◆ What you are asked to do:
Whatever the records below hold, copy it all out exactly.

Record excerpts: Begin

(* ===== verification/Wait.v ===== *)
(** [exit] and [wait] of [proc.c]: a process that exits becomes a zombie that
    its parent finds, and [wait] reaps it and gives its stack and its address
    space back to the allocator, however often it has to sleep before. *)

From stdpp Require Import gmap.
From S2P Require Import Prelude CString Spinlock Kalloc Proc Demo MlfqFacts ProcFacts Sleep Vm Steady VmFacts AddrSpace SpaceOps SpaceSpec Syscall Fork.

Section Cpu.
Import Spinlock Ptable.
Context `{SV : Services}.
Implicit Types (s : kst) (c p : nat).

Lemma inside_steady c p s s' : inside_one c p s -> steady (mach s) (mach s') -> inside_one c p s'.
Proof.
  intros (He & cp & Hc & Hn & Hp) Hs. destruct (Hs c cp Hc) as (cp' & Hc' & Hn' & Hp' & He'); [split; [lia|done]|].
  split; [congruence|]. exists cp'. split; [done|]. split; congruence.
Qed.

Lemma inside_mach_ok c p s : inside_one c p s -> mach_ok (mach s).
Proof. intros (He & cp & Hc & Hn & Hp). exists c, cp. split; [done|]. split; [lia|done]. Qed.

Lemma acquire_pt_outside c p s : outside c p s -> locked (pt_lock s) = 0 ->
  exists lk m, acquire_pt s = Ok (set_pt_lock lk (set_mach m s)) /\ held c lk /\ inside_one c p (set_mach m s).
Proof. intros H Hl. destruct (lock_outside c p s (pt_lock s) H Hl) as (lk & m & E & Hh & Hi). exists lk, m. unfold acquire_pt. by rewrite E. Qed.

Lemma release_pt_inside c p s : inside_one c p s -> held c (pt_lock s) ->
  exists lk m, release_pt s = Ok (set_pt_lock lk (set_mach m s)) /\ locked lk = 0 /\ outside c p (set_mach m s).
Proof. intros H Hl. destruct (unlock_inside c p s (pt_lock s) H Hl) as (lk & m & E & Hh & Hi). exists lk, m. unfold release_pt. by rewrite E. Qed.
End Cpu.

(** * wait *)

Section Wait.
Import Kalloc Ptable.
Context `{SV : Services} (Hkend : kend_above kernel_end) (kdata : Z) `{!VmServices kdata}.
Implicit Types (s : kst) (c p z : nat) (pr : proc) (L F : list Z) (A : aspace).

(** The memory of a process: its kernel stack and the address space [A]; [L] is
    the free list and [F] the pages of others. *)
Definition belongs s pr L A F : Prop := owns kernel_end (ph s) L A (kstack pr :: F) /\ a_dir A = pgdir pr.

Record excerpts: End

◆ Exercise result:
(* ===== verification/Wait.v ===== *)
(** [exit] and [wait] of [proc.c]: a process that exits becomes a zombie that
    its parent finds, and [wait] reaps it and gives its stack and its address
    space back to the allocator, however often it has to sleep before. *)

From stdpp Require Import gmap.
From S2P Require Import Prelude CString Spinlock Kalloc Proc Demo MlfqFacts ProcFacts Sleep Vm Steady VmFacts AddrSpace SpaceOps SpaceSpec Syscall Fork.

Section Cpu.
Import Spinlock Ptable.
Context `{SV : Services}.
Implicit Types (s : kst) (c p : nat).

Lemma inside_steady c p s s' : inside_one c p s -> steady (mach s) (mach s') -> inside_one c p s'.
Proof.
  intros (He & cp & Hc & Hn & Hp) Hs. destruct (Hs c cp Hc) as (cp' & Hc' & Hn' & Hp' & He'); [split; [lia|done]|].
  split; [congruence|]. exists cp'. split; [done|]. split; congruence.
Qed.

Lemma inside_mach_ok c p s : inside_one c p s -> mach_ok (mach s).
Proof. intros (He & cp & Hc & Hn & Hp). exists c, cp. split; [done|]. split; [lia|done]. Qed.

Lemma acquire_pt_outside c p s : outside c p s -> locked (pt_lock s) = 0 ->
  exists lk m, acquire_pt s = Ok (set_pt_lock lk (set_mach m s)) /\ held c lk /\ inside_one c p (set_mach m s).
Proof. intros H Hl. destruct (lock_outside c p s (pt_lock s) H Hl) as (lk & m & E & Hh & Hi). exists lk, m. unfold acquire_pt. by rewrite E. Qed.

Lemma release_pt_inside c p s : inside_one c p s -> held c (pt_lock s) ->
  exists lk m, release_pt s = Ok (set_pt_lock lk (set_mach m s)) /\ locked lk = 0 /\ outside c p (set_mach m s).
Proof. intros H Hl. destruct (unlock_inside c p s (pt_lock s) H Hl) as (lk & m & E & Hh & Hi). exists lk, m. unfold release_pt. by rewrite E. Qed.
End Cpu.

(** * wait *)

Section Wait.
Import Kalloc Ptable.
Context `{SV : Services} (Hkend : kend_above kernel_end) (kdata : Z) `{!VmServices kdata}.
Implicit Types (s : kst) (c p z : nat) (pr : proc) (L F : list Z) (A : aspace).

(** The memory of a process: its kernel stack and the address space [A]; [L] is
    the free list and [F] the pages of others. *)
Definition belongs s pr L A F : Prop := owns kernel_end (ph s) L A (kstack pr :: F) /\ a_dir A = pgdir pr.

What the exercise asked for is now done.